A very substantial portion of the German immigration to America occurred when there was no Germany. It was not until 1871 that Prussia, Bavaria, Baden, Mecklenburg, Hesse, and other Germanic states were united by Bismarck to form the nation of Germany. However, the German language is recorded as far back as 750 A.D. and Germanic peoples - who do not include the Huns - as far back as the first century B.C.
It can be noted that the Goths, a Germanic group, left extensive written documents as far back as the 380's A.D. (The Huns from Asia invaded Germanic regions.) Sowell's point, however, is that there is a rich and ancient linguistic and cultural heritage at work:
In the early days of the Roman Empire, the Germans were among the barbarian warriors on the northern frontier described by Julius Caesar. Over the centuries, through the shifting fortunes of war and politics, as well as migrations, some Germanic people acquired the civilization of the Romans, and ultimately influence in the Roman Empire. In the later empire, German soldiers replaced Romans in the Roman legions, which were not often commanded by German generals, who were sometimes de facto rulers behind figurehead Roman emperors. At the same time, other German peoples on the northern frontiers of the empire continued to be a major menace to its existence. Many of the great battles in the declining phase of the Roman Empire were battles of Germans against other Germans. Within the empire, Germans were never fully accepted or fully assimilated. Intermarriage between Romans and Germans was forbidden. The Roman aristocracy referred to Germans as "blond barbarians" and denounced them for "the nauseating stink of the bodies and clothing." To some extent, Germans themselves were apologetic about their racial origins. For example, a tombstone among the Germans buried in Gaul referred to their ancestry as "part of the stain that baptism has washed away." Other Germans simply returned the resentment and hatred that Romans felt toward them.
While Sowell's interpretation of the inscription can be disputed - it was more probably the common imperfections of human nature which were "washed away," not the peculiar ethnicity - his broader point is valid: the Germans made to feel inferior and ashamed. Roman arrogance left a collective emotional wound which would take centuries to heal, if indeed it ever did heal.

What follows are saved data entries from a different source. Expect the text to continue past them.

(** * Media timing introspection: [sticker_convert/utils/media/codec_info.py]

    A shallow embedding of the timing part of [CodecInfo] and of the
    rational duration helpers it is built on, followed by the properties
    the specification states about them.

    Conventions of the embedding.
    - A Python [int] is a [Z]; a Python [float] is a primitive binary64
      [float], the same format CPython uses; a [fractions.Fraction] is a
      record of two integers kept in lowest terms by its constructor; a
      [str] is the [string] of its UTF-8 bytes.
    - A call that can raise returns a [result]: [Ok v] or [Raise e].
    - The decoding libraries (Pillow, PyAV, rlottie) are collaborators: a
      file is modelled by what each of them reports when it opens it. *)

From Stdlib Require Import ZArith List String Ascii Bool Lia.
From Stdlib Require Import Permutation Floats DecimalString.
From Stdlib Require Import Strings.Byte.
Import ListNotations.

Local Open Scope Z_scope.

Set Warnings "-inexact-float".

(** ** Exceptions and fallible results *)

Inductive exn : Type :=
| ZeroDivisionError
| IndexError
| ValueError
| OverflowError
| InvalidOperation      (* decimal.InvalidOperation *)
| TypeError
| UnidentifiedImageError  (* PIL.UnidentifiedImageError *)
| InvalidDataError        (* av.error.InvalidDataError *)
| OSError.                (* any other failure to open or read a file *)

Inductive result (A : Type) : Type :=
| Ok (a : A)
| Raise (e : exn).

Arguments Ok {A} a.
Arguments Raise {A} e.

Definition bind {A B : Type} (r : result A) (k : A -> result B) : result B :=
  match r with
  | Ok a => k a
  | Raise e => Raise e
  end.

Notation "x <- r ;; k" := (bind r (fun x => k))
  (at level 61, r at next level, right associativity).
Notation "' pat <- r ;; k" := (bind r (fun x => let pat := x in k))
  (at level 61, pat pattern, r at next level, right associativity).

(** [for x in xs: ys.append(f(x))], stopping at the first exception. *)
Fixpoint mapM {A B : Type} (f : A -> result B) (xs : list A) : result (list B) :=
  match xs with
  | [] => Ok []
  | x :: rest =>
      y <- f x ;;
      ys <- mapM f rest ;;
      Ok (y :: ys)
  end.

(** ** [fractions.Fraction] *)

Record Fraction : Type := mkFraction { numerator : Z; denominator : Z }.

(** [Fraction(n, d)] for two ints: refuses a zero denominator, divides both
    by their gcd and makes the denominator positive. *)
Definition Fraction_new (n d : Z) : result Fraction :=
  if d =? 0 then Raise ZeroDivisionError
  else
    let g := Z.gcd n d in
    let g := if d <? 0 then - g else g in
    Ok (mkFraction (n / g) (d / g)).

(** The invariant every [Fraction] object satisfies. *)
Definition lowest_terms (x : Fraction) : Prop :=
  0 < denominator x /\ Z.gcd (numerator x) (denominator x) = 1.

Definition Fraction_of_int (z : Z) : Fraction := mkFraction z 1.

(** ** The helpers of [codec_info.py] *)

(** [def lcm(a, b): return abs(a * b) // gcd(a, b)] *)
Definition lcm (a b : Z) : result Z :=
  if Z.gcd a b =? 0 then Raise ZeroDivisionError
  else Ok (Z.abs (a * b) / Z.gcd a b).

Definition fraction_gcd (x y : Fraction) : result Fraction :=
  let a := numerator x in
  let b := denominator x in
  let c := numerator y in
  let d := denominator y in
  l <- lcm b d ;;
  Fraction_new (Z.gcd a c) l.

(** The loop of [fractions_gcd]: [for fraction in fractions_list]. *)
Fixpoint fractions_gcd_loop (gcd : Fraction) (fractions_list : list Fraction)
  : result Fraction :=
  match fractions_list with
  | [] => Ok gcd
  | fraction :: rest =>
      gcd' <- fraction_gcd gcd fraction ;;
      fractions_gcd_loop gcd' rest
  end.

(** [fractions_list.pop(0)] raises [IndexError] on an empty list. *)
Definition fractions_gcd (fractions : list Fraction) : result Fraction :=
  match fractions with
  | [] => Raise IndexError
  | gcd :: fractions_list => fractions_gcd_loop gcd fractions_list
  end.

(** ** Python numbers

    The values the timing code computes with: [int], [float] and
    [Fraction]. *)

Inductive pyval : Type :=
| PInt (z : Z)
| PFloat (f : float)
| PFrac (q : Fraction).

More than a thousand years of history - and the evolution of language, culture, and peoples - elapsed between these early Germans and the people who began immigrating to colonial America. Modern Germany - even before it became a nation - was in the forefront of Western civilization in science, the arts, music, literature, and philosophy. It was the home of Goethe, Beethoven, Kant, and Leibniz. Technology and craftsmanship were German hallmarks. Zeiss and Voigtlander were renowned names in optics long before they (and other German names) became famous in the later era of photography.
Was it the anguish of Roman racism and hatred which drove the Germans to excel? Did they bring that focused perseverance with them to America, and thereby create America's leading role in technological progress and scientific discovery?

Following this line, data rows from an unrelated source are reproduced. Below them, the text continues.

(** The parts of [req] the handlers read. Express always provides the
    [params] object; [body] and [user] are whatever the middleware left. *)
Record request : Type := {
  body : value;
  params : gmap string value;
  user : value
}.

Record world (S : Type) : Type := {
  store : S;
  trace : list event
}.
Arguments store {S} _.
Arguments trace {S} _.

Definition M (S A : Type) : Type := world S -> result A * world S.

Definition ret {S A} (a : A) : M S A := fun w => (Ret a, w).

Definition bind {S A B} (m : M S A) (k : A -> M S B) : M S B :=
  fun w =>
    match m w with
    | (Ret a, w') => k a w'
    | (Throw e, w') => (Throw e, w')
    end.

Notation "x <- m ;; k" := (bind m (fun x => k))
  (at level 100, m at next level, right associativity).

(** An expression that may throw but touches nothing. *)
Definition lift {S A} (r : result A) : M S A := fun w => (r, w).

(** [try { body } catch (error) { handler }] *)
Definition try_catch {S A} (m : M S A) (handler : value -> M S A) : M S A :=
  fun w =>
    match m w with
    | (Ret a, w') => (Ret a, w')
    | (Throw e, w') => handler e w'
    end.

(** The helpers of [res]: what a call [res.r(payload)] does, given what
    the handler has done so far (a second send on the same response may
    fail where the first did not). The call either returns or throws. *)
Definition helpers : Type := response -> value -> list event -> result unit.

(** Helpers that always return. *)
Definition sends : helpers := fun _ _ _ => Ret tt.

(** [res.r(payload)] *)
Definition respond {S} (res : helpers) (r : response) (payload : value)
    : M S unit :=
  fun w =>
    (res r payload (trace w),
     {| store := store w; trace := trace w ++ [Reply r payload] |}).

(** A (possibly awaited) call of a collaborator. *)
Definition invoke {S} (c : collab S) (o : op) (args : list value) : M S value :=
  fun w =>
    let '(r, s') := call c o args (store w) in
    (r, {| store := s'; trace := trace w ++ [Call o args] |}).

(** An exported function: [async (req, res) => { try { ... } catch (error)
    { ... } }]. *)
Record js_handler (S : Type) : Type := {
  try_with : helpers -> request -> M S unit;
  catch_with : helpers -> value -> M S unit
}.
Arguments try_with {S} _ _ _.
Arguments catch_with {S} _ _ _.

Definition exec_with {S} (res : helpers) (f : js_handler S) (req : request)
    : M S unit :=
  try_catch (try_with f res req) (catch_with f res).

(** A handler run on a request and a response, from a store state and an
    empty trace. *)
Definition run_with {S} (res : helpers) (f : js_handler S) (req : request)
    (s : S) : result unit * world S :=
  exec_with res f req {| store := s; trace := [] |}.

(** The same with response helpers that always return. *)
Definition try_block {S} (f : js_handler S) : request -> M S unit :=
  try_with f sends.

Definition catch_block {S} (f : js_handler S) : value -> M S unit :=
  catch_with f sends.

Definition exec {S} (f : js_handler S) (req : request) : M S unit :=
  exec_with sends f req.

Definition run {S} (f : js_handler S) (req : request) (s : S)
    : result unit * world S :=
  run_with sends f req s.

(** ** The handlers *)

Section Handlers.

Context {S : Type} (c : collab S).

(** [catch (error) { return res.internalServerError({ message:error.message }); }] *)
Definition catch_plain (res : helpers) (error : value) : M S unit :=
  message <- lift (get_prop error "message") ;;
  respond res internalServerError (obj1 "message" message).

(** The catch block of [addBlog], [bulkInsertBlog] and [updateBlog]. *)
Definition catch_write (res : helpers) (error : value) : M S unit :=
  name <- lift (get_prop error "name") ;;
  if is_str name "ValidationError" then
    message <- lift (get_prop error "message") ;;
    respond res validationError
      (obj1 "message"
         (VStr ("Invalid Data, Validation Failed at " +:+ to_string message)))
  else
    code <- lift (get_prop error "code") ;;
    if truthy code && is_num code 11000 then
      respond res validationError
        (obj1 "message" (VStr "Data duplication found."))
    else
      message <- lift (get_prop error "message") ;;
      respond res internalServerError (obj1 "message" message).

(** [if (!validateRequest.isValid) return res.validationError(...)], with
    the prefix the handler puts before [validateRequest.message]. *)
Definition check_valid (res : helpers) (prefix : string)
    (validateRequest : value)
    (k : M S unit) : M S unit :=
  isValid <- lift (get_prop validateRequest "isValid") ;;
  if negb (truthy isValid) then
    message <- lift (get_prop validateRequest "message") ;;
    respond res validationError
      (obj1 "message" (VStr (prefix +:+ to_string message)))
  else k.

(** [if (!found) return res.recordNotFound(); return res.success({ data:found })] *)
Definition found_or_404 (res : helpers) (found : value) : M S unit :=
  if negb (truthy found) then respond res recordNotFound VUndef
  else respond res success (obj1 "data" found).

(** [!Array.isArray(v) || v.length < 1] *)
Definition no_items (v : value) : bool :=
  negb (is_array v) ||
  match v with
  | VArr l => Z.of_nat (length l) <? 1
  | _ => false
  end.

(** [!ids || !Array.isArray(ids) || ids.length < 1] *)
Definition no_ids (ids : value) : bool :=
  negb (truthy ids) || no_items ids.

Definition param_id (req : request) : value :=
  default VUndef (params req !! "id").

Definition addBlog : js_handler S := {|
  try_with res req :=
     let dataToCreate :=
       spread_obj (if truthy (body req) then body req else VObj ∅) in
     validateRequest <-
       invoke c validateParamsWithJoi [VObj dataToCreate; schemaKeys c] ;;
     check_valid res "Invalid values in parameters, " validateRequest
       (id <- lift (get_prop (user req) "id") ;;
        let dataToCreate := <["addedBy" := id]> dataToCreate in
        dataToCreate <- invoke c newBlog [VObj dataToCreate] ;;
        createdBlog <- invoke c createDocument [Blog c; dataToCreate] ;;
        respond res success (obj1 "data" createdBlog));
  catch_with res := catch_write res
|}.

Definition findAllBlog : js_handler S := {|
  try_with res req :=
     validateRequest <-
       invoke c validateFilterWithJoi
         [body req; findFilterKeys c; Blog_schema_obj c] ;;
     check_valid res "" validateRequest
       (q <- lift (get_prop (body req) "query") ;;
        let query := if is_object q then spread_obj q else ∅ in
        isCountOnly <- lift (get_prop (body req) "isCountOnly") ;;
        if truthy isCountOnly then
          totalRecords <- invoke c countDocument [Blog c; VObj query] ;;
          respond res success (obj1 "data" (obj1 "totalRecords" totalRecords))
        else
          options <-
            (if truthy (body req) then
               o <- lift (get_prop (body req) "options") ;;
               ret (if is_object o then spread_obj o else ∅)
             else ret ∅) ;;
          foundBlogs <-
            invoke c getAllDocuments [Blog c; VObj query; VObj options] ;;
          if negb (truthy foundBlogs) then respond res recordNotFound VUndef
          else
            data <- lift (get_prop foundBlogs "data") ;;
            if negb (truthy data) then respond res recordNotFound VUndef
            else
              len <- lift (get_prop data "length") ;;
              if negb (truthy len) then respond res recordNotFound VUndef
              else respond res success (obj1 "data" foundBlogs));
  catch_with res := catch_plain res
|}.

Definition getBlogCount : js_handler S := {|
  try_with res req :=
     validateRequest <-
       invoke c validateFilterWithJoi [body req; findFilterKeys c] ;;
     check_valid res "" validateRequest
       (w <- lift (get_prop (body req) "where") ;;
        let where_ := if is_object w then spread_obj w else ∅ in
        countedBlog <- invoke c countDocument [Blog c; VObj where_] ;;
        respond res success (obj1 "data" (obj1 "totalRecords" countedBlog)));
  catch_with res := catch_plain res
|}.

Definition softDeleteManyBlog : js_handler S := {|
  try_with res req :=
     ids <- lift (get_prop (body req) "ids") ;;
     if no_ids ids then respond res badRequest VUndef
     else
       let query := obj1 "_id" (obj1 "$in" ids) in
       id <- lift (get_prop (user req) "id") ;;
       let updateBody := obj2 "isDeleted" (VBool true) "updatedBy" id in
       updatedBlog <- invoke c bulkUpdate [Blog c; query; updateBody] ;;
       found_or_404 res updatedBlog;
  catch_with res := catch_plain res
|}.

(** The loop of [bulkInsertBlog]: [req.user.id] is read once per item. *)
Fixpoint add_addedBy (usr : value) (items : list value) : result (list value) :=
  match items with
  | [] => Ret []
  | item :: rest =>
      match get_prop usr "id" with
      | Throw e => Throw e
      | Ret id =>
          match add_addedBy usr rest with
          | Throw e => Throw e
          | Ret rest' => Ret (VObj (<["addedBy" := id]> (spread_obj item)) :: rest')
          end
      end
  end.

Definition bulkInsertBlog : js_handler S := {|
  try_with res req :=
     bad <-
       (if truthy (body req) then
          data <- lift (get_prop (body req) "data") ;;
          ret (no_items data)
        else ret false) ;;
     if (bad : bool) then respond res badRequest VUndef
     else
       data <- lift (get_prop (body req) "data") ;;
       dataToCreate <- lift (spread_arr "req.body.data" data) ;;
       dataToCreate <- lift (add_addedBy (user req) dataToCreate) ;;
       createdBlogs <- invoke c bulkInsert [Blog c; VArr dataToCreate] ;;
       respond res success (obj1 "data" createdBlogs);
  catch_with res := catch_write res
|}.

Definition bulkUpdateBlog : js_handler S := {|
  try_with res req :=
     filter <-
       (if truthy (body req) then
          f <- lift (get_prop (body req) "filter") ;;
          ret (if truthy f then spread_obj f else ∅)
        else ret ∅) ;;
     data <- lift (get_prop (body req) "data") ;;
     let dataToUpdate := delete "addedBy" (spread_obj data) in
     dataToUpdate <-
       (if is_object data then
          id <- lift (get_prop (user req) "id") ;;
          ret (<["updatedBy" := id]> dataToUpdate)
        else ret dataToUpdate) ;;
     result <- invoke c bulkUpdate [Blog c; VObj filter; VObj dataToUpdate] ;;
     found_or_404 res result;
  catch_with res := catch_plain res
|}.

Definition deleteManyBlog : js_handler S := {|
  try_with res req :=
     ids <- lift (get_prop (body req) "ids") ;;
     if no_ids ids then respond res badRequest VUndef
     else
       let query := obj1 "_id" (obj1 "$in" ids) in
       deletedBlog <- invoke c deleteMany [Blog c; query] ;;
       found_or_404 res deletedBlog;
  catch_with res := catch_plain res
|}.

Definition softDeleteBlog : js_handler S := {|
  try_with res req :=
     if negb (truthy (param_id req)) then respond res badRequest VUndef
     else
       let query := obj1 "_id" (param_id req) in
       id <- lift (get_prop (user req) "id") ;;
       let updateBody := obj2 "isDeleted" (VBool true) "updatedBy" id in
       updatedBlog <-
         invoke c findOneAndUpdateDocument
           [Blog c; query; updateBody; obj1 "new" (VBool true)] ;;
       found_or_404 res updatedBlog;
  catch_with res := catch_plain res
|}.

(** The bad-request helper is called without [return]: the handler goes on.
    [delete req.body['addedBy']] changes [req.body] itself, which is then
    spread. *)
Definition partialUpdateBlog : js_handler S := {|
  try_with res req :=
     _ <- (if negb (truthy (param_id req)) then respond res badRequest VUndef
           else ret tt) ;;
     body' <- lift (delete_prop (body req) "addedBy") ;;
     id <- lift (get_prop (user req) "id") ;;
     let dataToUpdate := <["updatedBy" := id]> (spread_obj body') in
     validateRequest <-
       invoke c validateParamsWithJoi [VObj dataToUpdate; updateSchemaKeys c] ;;
     check_valid res "Invalid values in parameters, " validateRequest
       (let query := obj1 "_id" (param_id req) in
        updatedBlog <-
          invoke c findOneAndUpdateDocument
            [Blog c; query; VObj dataToUpdate; obj1 "new" (VBool true)] ;;
        found_or_404 res updatedBlog);
  catch_with res := catch_plain res
|}.

Definition updateBlog : js_handler S := {|
  try_with res req :=
     id <- lift (get_prop (user req) "id") ;;
     let dataToUpdate := <["updatedBy" := id]> (spread_obj (body req)) in
     validateRequest <-
       invoke c validateParamsWithJoi [VObj dataToUpdate; updateSchemaKeys c] ;;
     check_valid res "Invalid values in parameters, " validateRequest
       (let query := obj1 "_id" (param_id req) in
        updatedBlog <-
          invoke c findOneAndUpdateDocument
            [Blog c; query; VObj dataToUpdate; obj1 "new" (VBool true)] ;;
        found_or_404 res updatedBlog);
  catch_with res := catch_write res
|}.

Definition getBlog : js_handler S := {|
  try_with res req :=
     valid <- invoke c ObjectId_isValid [param_id req] ;;
     if negb (truthy valid) then
       respond res validationError (obj1 "message" (VStr "invalid objectId."))
     else
       let query := obj1 "_id" (param_id req) in
       let options := VObj ∅ in
       foundBlog <- invoke c getSingleDocument [Blog c; query; options] ;;
       found_or_404 res foundBlog;
  catch_with res := catch_plain res
|}.

Definition deleteBlog : js_handler S := {|
  try_with res req :=
     if negb (truthy (param_id req)) then respond res badRequest VUndef
     else
       let query := obj1 "_id" (param_id req) in
       deletedBlog <- invoke c findOneAndDeleteDocument [Blog c; query] ;;
       found_or_404 res deletedBlog;
  catch_with res := catch_plain res
|}.

End Handlers.

(** [module.exports] *)
Inductive handler : Type :=
| h_addBlog
| h_findAllBlog
| h_getBlogCount
| h_softDeleteManyBlog
| h_bulkInsertBlog
| h_bulkUpdateBlog
| h_deleteManyBlog
| h_softDeleteBlog
| h_partialUpdateBlog
| h_updateBlog
| h_getBlog
| h_deleteBlog.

Germans, once disdained as inferior barbarians by the Romans, now easily surpassed Italy, where "the glory that was Rome" had become only a memory and a bitter mockery of Italian weakness, disunity, and lagging technology and economy. In a still later era, the German ancestry that some had felt ashamed of in Roman times was to become an object of fanatical worship under Hitler and the Nazis.
The Roman geo-political dominance during the first century A.D. served only as a painful contrast during the Middle Ages, when Germany took the lead in technology and culture. One need only think of Gutenberg and his printing press, Kepler and his orbits, the Fugger family and their economic conquest of the Medici, Luther and his destruction of the Papal monopoly, and other such examples, to see how the early Roman hegemony gave way to Germanic inventiveness. It was this creativity which came to America:
Emigration from the German states (and later the German nation) ebbed and flowed with historic event.

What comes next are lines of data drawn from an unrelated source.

(** One attempt of the pattern at the head of [s]: the text of the group
    [json] and the input left after the match. *)
Definition tool_call_regex (s : str) : option (str * str) :=
  re_lit tool_call_start_token
    (re_space_star
       (re_dot_star_lazy
          (λ json,
             re_space_star
               (re_lit tool_call_end_token (λ rest, Some (json, rest))))
          []))
    s.

(** [tool_call_regex.findall(s)]: the pattern is tried at each position
    from left to right; after a match the scan resumes where the match
    ended.  Every step consumes a character, so the length of [s] plus
    one is enough fuel. *)
Fixpoint findall_fuel (n : nat) (s : str) : list str :=
  match n with
  | 0 => []
  | S n' =>
      match tool_call_regex s with
      | Some (json, rest) => json :: findall_fuel n' rest
      | None =>
          match s with
          | [] => []
          | _ :: s' => findall_fuel n' s'
          end
      end
  end.

Definition findall (s : str) : list str := findall_fuel (S (length s)) s.

(** ** Protocol records

    The records of [vllm.entrypoints.openai.engine.protocol] that the
    parser builds.  The field [id] of a [ToolCall] is a fresh random
    identifier; it is left out. *)
Record FunctionCall : Type := {
  name : str;
  arguments : str;
}.

Record ToolCall : Type := {
  type : str;
  function : FunctionCall;
}.

Record ExtractedToolCallInformation : Type := {
  tools_called : bool;
  tool_calls : list ToolCall;
  content : option str;
}.

Record DeltaToolCall : Type := {
  index : Z;
  delta_type : str;
  delta_function : FunctionCall;
}.

Record DeltaMessage : Type := {
  delta_content : option str;
  delta_tool_calls : list DeltaToolCall;
}.

(** The fields of a [TrinityToolParser] that the two methods read or
    write. *)
Record TrinityToolParser : Type := {
  current_tool_name_sent : bool;
  prev_tool_call_arr : list value;
  current_tool_id : Z;
  streamed_args_for_tool : list str;
  _buffer : str;
}.

(** [__init__] *)
Definition init : TrinityToolParser := {|
  current_tool_name_sent := false;
  prev_tool_call_arr := [];
  current_tool_id := -1;
  streamed_args_for_tool := [];
  _buffer := [];
|}.

(** Assignments to the fields of [self]. *)
Definition set_buffer (self : TrinityToolParser) (b : str) : TrinityToolParser :=
  {| current_tool_name_sent := current_tool_name_sent self;
     prev_tool_call_arr := prev_tool_call_arr self;
     current_tool_id := current_tool_id self;
     streamed_args_for_tool := streamed_args_for_tool self;
     _buffer := b |}.

Definition set_current_tool_id (self : TrinityToolParser) (i : Z) : TrinityToolParser :=
  {| current_tool_name_sent := current_tool_name_sent self;
     prev_tool_call_arr := prev_tool_call_arr self;
     current_tool_id := i;
     streamed_args_for_tool := streamed_args_for_tool self;
     _buffer := _buffer self |}.

Definition set_prev_tool_call_arr (self : TrinityToolParser) (l : list value)
  : TrinityToolParser :=
  {| current_tool_name_sent := current_tool_name_sent self;
     prev_tool_call_arr := l;
     current_tool_id := current_tool_id self;
     streamed_args_for_tool := streamed_args_for_tool self;
     _buffer := _buffer self |}.

Definition set_streamed_args_for_tool (self : TrinityToolParser) (l : list str)
  : TrinityToolParser :=
  {| current_tool_name_sent := current_tool_name_sent self;
     prev_tool_call_arr := prev_tool_call_arr self;
     current_tool_id := current_tool_id self;
     streamed_args_for_tool := l;
     _buffer := _buffer self |}.

(** [while len(l) <= i: l.append(x)] *)
Definition grow {A : Type} (l : list A) (i : Z) (x : A) : list A :=
  l ++ replicate (Z.to_nat (i + 1 - Z.of_nat (length l))) x.

(** [l[i] = x]: a negative index counts from the end, and an index out
    of range raises [IndexError]. *)
Definition setitem {A : Type} (l : list A) (i : Z) (x : A) : option (list A) :=
  let n := Z.of_nat (length l) in
  if bool_decide (0 ≤ i < n)%Z then Some (<[Z.to_nat i := x]> l)
  else if bool_decide (- n ≤ i < 0)%Z then Some (<[Z.to_nat (n + i) := x]> l)
  else None.

(** What a call of [extract_tool_calls_streaming] does: it returns a
    value, or an exception leaves it; either way the parser is left in
    a new state. *)
Inductive outcome : Type :=
| Returned (self : TrinityToolParser) (r : option DeltaMessage)
| Raised (self : TrinityToolParser).

Section Parser.
(** [json.loads]: [None] when it raises. *)
Variable json_loads : str → option value.
(** The validation of the field [name: str] by the constructor of
    [FunctionCall]: the string kept in the field, or [None] when the
    constructor raises. *)
Variable FunctionCall_name : value → option str.

(** The body of the loop of [extract_tool_calls]. *)
Definition tool_call_of_json (tool_call_json : str) : option ToolCall :=
  tool_call_dict ← json_loads tool_call_json;
  match tool_call_dict with
  | JDict d =>
      let args_str := json_dumps (dict_get d (txt "arguments") (JDict [])) in
      name ← FunctionCall_name (dict_get d (txt "name") (JStr []));
      Some {| type := txt "function";
              function := {| name := name; arguments := args_str |} |}
  | _ => None
  end.

Definition extract_tool_calls (model_output : str) : ExtractedToolCallInformation :=
  let stripped_output := _strip_think_tags model_output in
  if negb (contains stripped_output tool_calls_start_token) then
    {| tools_called := false; tool_calls := []; content := Some stripped_output |}
  else
    match mapM tool_call_of_json (findall stripped_output) with
    | Some tool_calls =>
        let content :=
          rstrip_newline
            (match find stripped_output tool_calls_start_token with
             | Some i => take i stripped_output
             | None => take (length stripped_output - 1) stripped_output
             end) in
        {| tools_called := true; tool_calls := tool_calls; content := nonempty content |}
    | None =>
        {| tools_called := false; tool_calls := []; content := Some stripped_output |}
    end.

The earliest documented German presence in North America is probably the families who came to New York around 1620. There were almost certainly earlier Germans here (probably sailors), but written evidence has been lost. A steady stream of Austrians and Swiss followed as well, but in every decade, the reasons changed.
The German states of the seventeenth and eighteenth centuries were separately ruled by petty princes and were in a state of turmoil. The Reformation and the Counter-Reformation had created religious refugees in both Catholic and Protestant German states, and the Thirty Years' War disrupted their economies, as well as reduced the total German population by about one-third. A sever winter in 1708-09 destroyed the German wine industry for years to come. In short, the domestic problems that often stimulate emigration were present in the German state. However, there were also restrictions and prohibitions on emigration, which led to much internal migration instead.
The three classic causes of emigration (politics, economics, and religion) led some of the most skilled and talented people to bring Germanic creativity and innovation to America.